▸ **THE DATA**:

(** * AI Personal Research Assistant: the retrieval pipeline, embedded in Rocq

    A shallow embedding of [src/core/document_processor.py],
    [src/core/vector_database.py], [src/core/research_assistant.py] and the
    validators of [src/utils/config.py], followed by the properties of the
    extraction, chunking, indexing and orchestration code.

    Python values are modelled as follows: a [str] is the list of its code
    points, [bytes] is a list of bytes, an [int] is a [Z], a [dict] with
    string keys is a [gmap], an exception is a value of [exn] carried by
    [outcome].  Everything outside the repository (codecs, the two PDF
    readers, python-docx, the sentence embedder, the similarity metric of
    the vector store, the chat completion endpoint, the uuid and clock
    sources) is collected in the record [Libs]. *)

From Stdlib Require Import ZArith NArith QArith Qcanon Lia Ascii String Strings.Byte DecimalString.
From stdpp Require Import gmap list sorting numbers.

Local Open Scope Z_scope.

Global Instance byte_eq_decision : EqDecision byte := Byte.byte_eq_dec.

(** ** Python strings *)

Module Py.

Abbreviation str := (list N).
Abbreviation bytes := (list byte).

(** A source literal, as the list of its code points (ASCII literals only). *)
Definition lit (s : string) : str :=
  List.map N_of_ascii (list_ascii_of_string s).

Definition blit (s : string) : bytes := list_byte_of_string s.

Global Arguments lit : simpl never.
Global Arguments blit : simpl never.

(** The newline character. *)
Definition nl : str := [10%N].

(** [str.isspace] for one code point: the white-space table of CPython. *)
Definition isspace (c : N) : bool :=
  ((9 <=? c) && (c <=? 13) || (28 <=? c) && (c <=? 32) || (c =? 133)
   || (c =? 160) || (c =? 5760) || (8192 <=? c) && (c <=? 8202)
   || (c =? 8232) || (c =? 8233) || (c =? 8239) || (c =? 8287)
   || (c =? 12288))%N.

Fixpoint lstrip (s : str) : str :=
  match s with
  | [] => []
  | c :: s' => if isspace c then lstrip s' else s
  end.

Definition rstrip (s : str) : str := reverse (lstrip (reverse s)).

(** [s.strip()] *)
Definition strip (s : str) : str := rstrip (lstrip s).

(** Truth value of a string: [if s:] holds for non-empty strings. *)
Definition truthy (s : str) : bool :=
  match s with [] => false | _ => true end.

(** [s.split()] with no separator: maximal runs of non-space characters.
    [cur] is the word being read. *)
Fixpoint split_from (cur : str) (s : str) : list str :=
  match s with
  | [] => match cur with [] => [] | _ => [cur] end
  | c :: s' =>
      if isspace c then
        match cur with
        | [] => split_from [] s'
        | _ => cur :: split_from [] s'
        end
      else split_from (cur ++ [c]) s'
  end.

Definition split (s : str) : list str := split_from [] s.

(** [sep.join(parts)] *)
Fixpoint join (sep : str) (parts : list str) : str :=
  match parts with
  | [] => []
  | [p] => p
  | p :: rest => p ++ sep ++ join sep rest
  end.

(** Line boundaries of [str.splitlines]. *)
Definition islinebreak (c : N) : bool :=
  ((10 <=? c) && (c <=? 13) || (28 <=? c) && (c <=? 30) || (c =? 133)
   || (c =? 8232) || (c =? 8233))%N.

▸ **PROBLEM DESCRIPTION**: Retype the data. Keep every word as it stands.

▸ **RESPONSE TO THIS TASK**:
(** * AI Personal Research Assistant: the retrieval pipeline, embedded in Rocq

    A shallow embedding of [src/core/document_processor.py],
    [src/core/vector_database.py], [src/core/research_assistant.py] and the
    validators of [src/utils/config.py], followed by the properties of the
    extraction, chunking, indexing and orchestration code.

    Python values are modelled as follows: a [str] is the list of its code
    points, [bytes] is a list of bytes, an [int] is a [Z], a [dict] with
    string keys is a [gmap], an exception is a value of [exn] carried by
    [outcome].  Everything outside the repository (codecs, the two PDF
    readers, python-docx, the sentence embedder, the similarity metric of
    the vector store, the chat completion endpoint, the uuid and clock
    sources) is collected in the record [Libs]. *)

From Stdlib Require Import ZArith NArith QArith Qcanon Lia Ascii String Strings.Byte DecimalString.
From stdpp Require Import gmap list sorting numbers.

Local Open Scope Z_scope.

Global Instance byte_eq_decision : EqDecision byte := Byte.byte_eq_dec.

(** ** Python strings *)

Module Py.

Abbreviation str := (list N).
Abbreviation bytes := (list byte).

(** A source literal, as the list of its code points (ASCII literals only). *)
Definition lit (s : string) : str :=
  List.map N_of_ascii (list_ascii_of_string s).

Definition blit (s : string) : bytes := list_byte_of_string s.

Global Arguments lit : simpl never.
Global Arguments blit : simpl never.

(** The newline character. *)
Definition nl : str := [10%N].

(** [str.isspace] for one code point: the white-space table of CPython. *)
Definition isspace (c : N) : bool :=
  ((9 <=? c) && (c <=? 13) || (28 <=? c) && (c <=? 32) || (c =? 133)
   || (c =? 160) || (c =? 5760) || (8192 <=? c) && (c <=? 8202)
   || (c =? 8232) || (c =? 8233) || (c =? 8239) || (c =? 8287)
   || (c =? 12288))%N.

Fixpoint lstrip (s : str) : str :=
  match s with
  | [] => []
  | c :: s' => if isspace c then lstrip s' else s
  end.

Definition rstrip (s : str) : str := reverse (lstrip (reverse s)).

(** [s.strip()] *)
Definition strip (s : str) : str := rstrip (lstrip s).

(** Truth value of a string: [if s:] holds for non-empty strings. *)
Definition truthy (s : str) : bool :=
  match s with [] => false | _ => true end.

(** [s.split()] with no separator: maximal runs of non-space characters.
    [cur] is the word being read. *)
Fixpoint split_from (cur : str) (s : str) : list str :=
  match s with
  | [] => match cur with [] => [] | _ => [cur] end
  | c :: s' =>
      if isspace c then
        match cur with
        | [] => split_from [] s'
        | _ => cur :: split_from [] s'
        end
      else split_from (cur ++ [c]) s'
  end.

Definition split (s : str) : list str := split_from [] s.

(** [sep.join(parts)] *)
Fixpoint join (sep : str) (parts : list str) : str :=
  match parts with
  | [] => []
  | [p] => p
  | p :: rest => p ++ sep ++ join sep rest
  end.

(** Line boundaries of [str.splitlines]. *)
Definition islinebreak (c : N) : bool :=
  ((10 <=? c) && (c <=? 13) || (28 <=? c) && (c <=? 30) || (c =? 133)
   || (c =? 8232) || (c =? 8233))%N.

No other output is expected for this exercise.